The bilayer structured electrostatic photoconductor is easier to design the electrical properties of the charge potential and the exposure potential because the role of each layer is separated compared to the single layer organic photoconductor which must satisfy all the series of electrical properties in one layer. In particular, since the electric field can be stably applied in a thinly coated state, there is an advantage in that a large amount of charge can be developed even at the same electric field strength, so that a large amount of toner can be developed.

In such an organophotoreceptor, a charge transport material and a polycarbonate binder resin are generally used as a constituent material of the charge transport layer coated on a conductive support.

However, in the case of polycarbonate, the adhesive force with the conductive support is weak, so that the photosensitive layer itself is easily peeled off by friction with the toner, the roller and the cleaning blade during the electrophotographic process. Moreover, when such an organophotoreceptor is applied to the wet development method, the adhesion of the binder resin is further weakened due to the penetration of the hydrocarbon solvent included in the wet developer.

In order to overcome this problem, a method of using an anodizing conductive support or coating a separate adhesive layer or a charge blocking layer on the conductive support to improve adhesion and preventing charge injection from the conductive support is widely used.

However, in the former case, there is a problem in that the price of the organophotoreceptor is increased by adding an anodizing process, and in the latter case, the cost of the organophotoreceptor is increased by adding one more coating process, and the charge transport layer is coated on the adhesive layer.

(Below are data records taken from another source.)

(* ===== verification/SessionLogProofs.v ===== *)
(** * The session log is truthful, complete and loses nothing silently

    Theorems about [SessionLog]: what a reader is given is exactly what was
    appended, under any faults of the disk, the blob store and the durable
    record, and in any interleaving with other operations. *)

From Stdlib Require Import ZArith Lia Strings.Byte Strings.String.
From stdpp Require Import base list gmap strings.
From S2P Require Import Prelude GoStd SessionLog.
Import GoStd SessionLog.

#[local] Open Scope Z_scope.

Module SessionLogProofs.

(** ** Encoded ranges *)

Definition sub (h : list Chunk) (i j : Z) : list Chunk := slice h (Z.to_nat i) (Z.to_nat (j - i)).

Definition encode (cs : list Chunk) : list byte := concat (map encode_chunk cs).

Definition elen (cs : list Chunk) : Z := Z.of_nat (length (encode cs)).

Lemma encode_app a b : encode (a ++ b) = encode a ++ encode b.
Proof. unfold encode. by rewrite map_app, concat_app. Qed.

Lemma length_record_header c : length (record_header c) = 13%nat.
Proof. unfold record_header. by rewrite !length_app, !length_be_split. Qed.

Lemma length_encode_chunk c : length (encode_chunk c) = (13 + length (Data c))%nat.
Proof. unfold encode_chunk. by rewrite length_app, length_record_header. Qed.

Lemma elen_app a b : elen (a ++ b) = elen a + elen b.
Proof. unfold elen. rewrite encode_app, length_app. lia. Qed.

Lemma elen_single c : elen [c] = recordHeaderBytes + Z.of_nat (length (Data c)).
Proof. unfold elen, encode. cbn [map concat]. rewrite app_nil_r, length_encode_chunk.
  unfold recordHeaderBytes. lia. Qed.

Lemma elen_nonneg cs : 0 <= elen cs.
Proof. unfold elen. lia. Qed.

Lemma elen_zero cs : elen cs = 0 -> cs = [].
Proof.
  destruct cs as [|c cs]; [done|]. change (c :: cs) with ([c] ++ cs).
  rewrite elen_app, elen_single. pose proof (elen_nonneg cs). unfold recordHeaderBytes. lia.
Qed.

Lemma length_sub h i j : 0 <= i <= j -> j <= Z.of_nat (length h) -> length (sub h i j) = Z.to_nat (j - i).
Proof. intros. unfold sub. rewrite length_slice; lia. Qed.

Lemma sub_empty h i : sub h i i = [].
Proof. unfold sub, slice. by rewrite Z.sub_diag. Qed.

Lemma sub_split h i j k : 0 <= i <= j -> j <= k -> sub h i k = sub h i j ++ sub h j k.
Proof.
  intros. unfold sub, slice.
  pose proof (drop_take_slice h (Z.to_nat i) (Z.to_nat j) (Z.to_nat k) ltac:(lia)) as Hs.
  replace (Z.to_nat (k - i)) with (Z.to_nat k - Z.to_nat i)%nat by lia.
  replace (Z.to_nat (j - i)) with (Z.to_nat j - Z.to_nat i)%nat by lia.
  replace (Z.to_nat (k - j)) with (Z.to_nat k - Z.to_nat j)%nat by lia.
  by rewrite Hs.
Qed.

Lemma sub_single h i c : 0 <= i -> h !! Z.to_nat i = Some c -> sub h i (i + 1) = [c].
Proof.
  intros Hi Hc. unfold sub, slice. replace (Z.to_nat (i + 1 - i)) with 1%nat by lia.
  rewrite (drop_S _ _ _ Hc). done.
Qed.

Lemma sub_snoc h i j c : 0 <= i <= j -> h !! Z.to_nat j = Some c -> sub h i (j + 1) = sub h i j ++ [c].
Proof. intros Hi Hc. rewrite (sub_split h i j (j + 1)) by lia. by rewrite (sub_single h j c) by (lia || done). Qed.

Lemma sub_cons h i j c : 0 <= i < j -> h !! Z.to_nat i = Some c -> sub h i j = c :: sub h (i + 1) j.
Proof. intros Hi Hc. rewrite (sub_split h i (i + 1) j) by lia. by rewrite (sub_single h i c) by (lia || done). Qed.

Lemma sub_extend h x i j : 0 <= i <= j -> j <= Z.of_nat (length h) -> sub (h ++ x) i j = sub h i j.
Proof.
  intros. unfold sub, slice. rewrite drop_app_le by lia.
  rewrite take_app_le; [done|]. rewrite length_drop. lia.
Qed.

Lemma hist_lookup (h : list Chunk) i : 0 <= i < Z.of_nat (length h) -> exists c, h !! Z.to_nat i = Some c.
Proof. intros. apply lookup_lt_is_Some_2. lia. Qed.

(** ** Reading a record back *)

Definition chunk_fits (c : Chunk) : Prop :=
  0 <= Seq c < 2 ^ 64 /\ Z.of_nat (length (Data c)) < 2 ^ 32.

Lemma take_encode_header c rest : take 13 (encode_chunk c ++ rest) = record_header c.
Proof.
  unfold encode_chunk. rewrite <- app_assoc. rewrite take_app_length'; [done|].
  by rewrite length_record_header.
Qed.

Lemma drop_encode_header c rest : drop 13 (encode_chunk c ++ rest) = Data c ++ rest.
Proof.
  unfold encode_chunk. rewrite <- app_assoc. rewrite drop_app_length'; [done|].
  by rewrite length_record_header.
Qed.

Lemma hdr_seq_record c : chunk_fits c -> hdr_seq (record_header c) = Seq c.
Proof.
  intros [Hs _]. unfold hdr_seq, record_header.
  rewrite take_app_length' by by rewrite length_be_split. by apply be_combine_split.
Qed.

Lemma hdr_stream_record c : hdr_stream (record_header c) = Stream c.
Proof. reflexivity. Qed.

Lemma hdr_len_record c : chunk_fits c -> hdr_len (record_header c) = Z.of_nat (length (Data c)).
Proof.
  intros [_ Hd]. unfold hdr_len, record_header.
  rewrite app_assoc, drop_app_length' by by rewrite length_app, length_be_split.
  rewrite take_ge by by rewrite length_be_split. apply be_combine_split.
  change (256 ^ Z.of_nat 4) with (2 ^ 32). lia.
Qed.

Lemma mkChunk_eta c : mkChunk (Seq c) (Stream c) (Data c) = c.
Proof. by destruct c. Qed.

Lemma file_write_prefix f off p : 0 <= off <= Z.of_nat (length f) ->
  take (Z.to_nat off + length p) (file_write f off p) = take (Z.to_nat off) f ++ p.
Proof.
  intros Ho. unfold file_write. replace (Z.to_nat off - length f)%nat with 0%nat by lia.
  cbn [replicate]. rewrite app_nil_r, app_assoc.
  apply take_app_length'. rewrite length_app, length_take. lia.
Qed.

Lemma length_file_write f off p : 0 <= off <= Z.of_nat (length f) ->
  (Z.to_nat off + length p <= length (file_write f off p))%nat.
Proof.
  intros Ho. unfold file_write. replace (Z.to_nat off - length f)%nat with 0%nat by lia.
  cbn [replicate]. rewrite app_nil_r, !length_app, length_take. lia.
Qed.

(** ** Invariants *)

Fixpoint mem_bytes (cs : list Chunk) : Z :=
  match cs with [] => 0 | c :: t => Z.of_nat (length (Data c)) + mem_bytes t end.

Lemma mem_bytes_app a b : mem_bytes (a ++ b) = mem_bytes a + mem_bytes b.
Proof. induction a; cbn; lia. Qed.

Section invariants.
  Context {W : Type} {E : Env W} {L : EnvLaws E}.

Record seg_ok (h : list Chunk) (w : W) (s : SegmentRef) : Prop := {
    sg_range : 0 <= First s < Next s;
    sg_end : Next s <= Z.of_nat (length h);
    sg_stored : stored w (Artifact s) (encode (sub h (First s) (Next s)));
    sg_bytes : Bytes s = elen (sub h (First s) (Next s)) }.

  (** A rotation truncated the file and failed before it reset the range; the
      chunk that asked for it is still in memory and asks again. *)
Definition broken (l : Log) : Prop :=
    BlobStore (opts l) = false /\
    exists c, head (chunks l) = Some c /\
      SpillBytes (opts l) < spillBytes l + (recordHeaderBytes + Z.of_nat (length (Data c))).

Definition file_exact (h : list Chunk) (l : Log) (f : list byte) : Prop :=
    take (Z.to_nat (spillBytes l)) f = encode (sub h (spillFirst l) (spillNext l)).

Record spill_ok (h : list Chunk) (l : Log) (f : list byte) : Prop := {
    sp_range : 0 <= spillFirst l <= spillNext l;
    sp_end : spillNext l <= Z.of_nat (length h);
    sp_bytes : spillBytes l = elen (sub h (spillFirst l) (spillNext l));
    sp_file : (broken l /\ f = []) \/ file_exact h l f;
    sp_index : Forall (fun e => spillFirst l <= fst e < spillNext l
                 /\ snd e = elen (sub h (spillFirst l) (fst e))) (spillIndex l) }.

  (** [h] is everything appended so far. *)
Record inv (h : list Chunk) (l : Log) (w : W) : Prop := {
    i_max : 0 < MaxChunk (opts l) < 2 ^ 32;
    i_hist : forall i c, h !! i = Some c ->
      Seq c = Z.of_nat i /\ Z.of_nat (length (Data c)) <= MaxChunk (opts l);
    i_next : next l = Z.of_nat (length h);
    i_len : next l <= 2 ^ 64;
    i_first : 0 <= first l <= next l;
    i_chunks : chunks l = drop (Z.to_nat (first l)) h;
    i_bytes : bytes l = mem_bytes (chunks l);
    i_term : 0 <= terminalFirst l <= next l;
    i_segs : Forall (seg_ok h w) (segments l);
    i_spill : forall f, spill l = Some f -> spill_ok h l f }.
  (** The fields spilling and sealing leave alone. *)
Definition same_mem (l l' : Log) : Prop :=
    opts l' = opts l /\ chunks l' = chunks l /\ bytes l' = bytes l /\ first l' = first l /\
    next l' = next l /\ closed l' = closed l /\ terminalFirst l' = terminalFirst l /\
    terminalPending l' = terminalPending l /\ completionErr l' = completionErr l /\
    appendErr l' = appendErr l.

Lemma same_mem_refl l : same_mem l l.
  Proof. by unfold same_mem. Qed.

Lemma same_mem_trans a b c : same_mem a b -> same_mem b c -> same_mem a c.
  Proof. unfold same_mem. intuition congruence. Qed.

Definition stable (w w' : W) : Prop := forall id x, stored w id x -> stored w' id x.

Lemma stable_refl w : stable w w.
  Proof. by unfold stable. Qed.

Lemma stable_trans a b c : stable a b -> stable b c -> stable a c.
  Proof. unfold stable. eauto. Qed.

Lemma seg_ok_stable h w w' s : stable w w' -> seg_ok h w s -> seg_ok h w' s.
  Proof. intros Hw []. split; auto. Qed.

  (** The same log with another disk state. *)
Lemma inv_disk h l w l' w' : inv h l w -> same_mem l l' ->
    Forall (seg_ok h w') (segments l') -> (forall f, spill l' = Some f -> spill_ok h l' f) ->
    inv h l' w'.
  Proof.
    intros [] (Ho & Hc & Hb & Hf & Hn & _ & Ht & _) Hs Hsp.
    split; rewrite ?Ho, ?Hn, ?Hf, ?Hc, ?Hb, ?Ht; done.
  Qed.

When the adhesive layer constituents are dissolved in the solvent of the charge transport layer coating solution, mixed with the coated charge transport layer, and dried or contaminate the charge transport layer coating solution during repeated coating.

Accordingly, a technical problem to be solved by the present invention is to provide a bilayer structured electrostatic organophotoreceptor including a charge transport layer showing excellent adhesion to the conductive support even without anodizing the conductive support or introducing a separate adhesive layer.

In addition, another technical problem to be solved by the present invention is to provide a two-layer structure positive electrostatic organic photoconductor comprising a charge transport layer excellent in resistance to a hydrocarbon solvent contained in a liquid toner.

In addition, another technical problem to be solved by the present invention is to provide an electrophotographic image forming method using the organic photoconductor and the liquid toner.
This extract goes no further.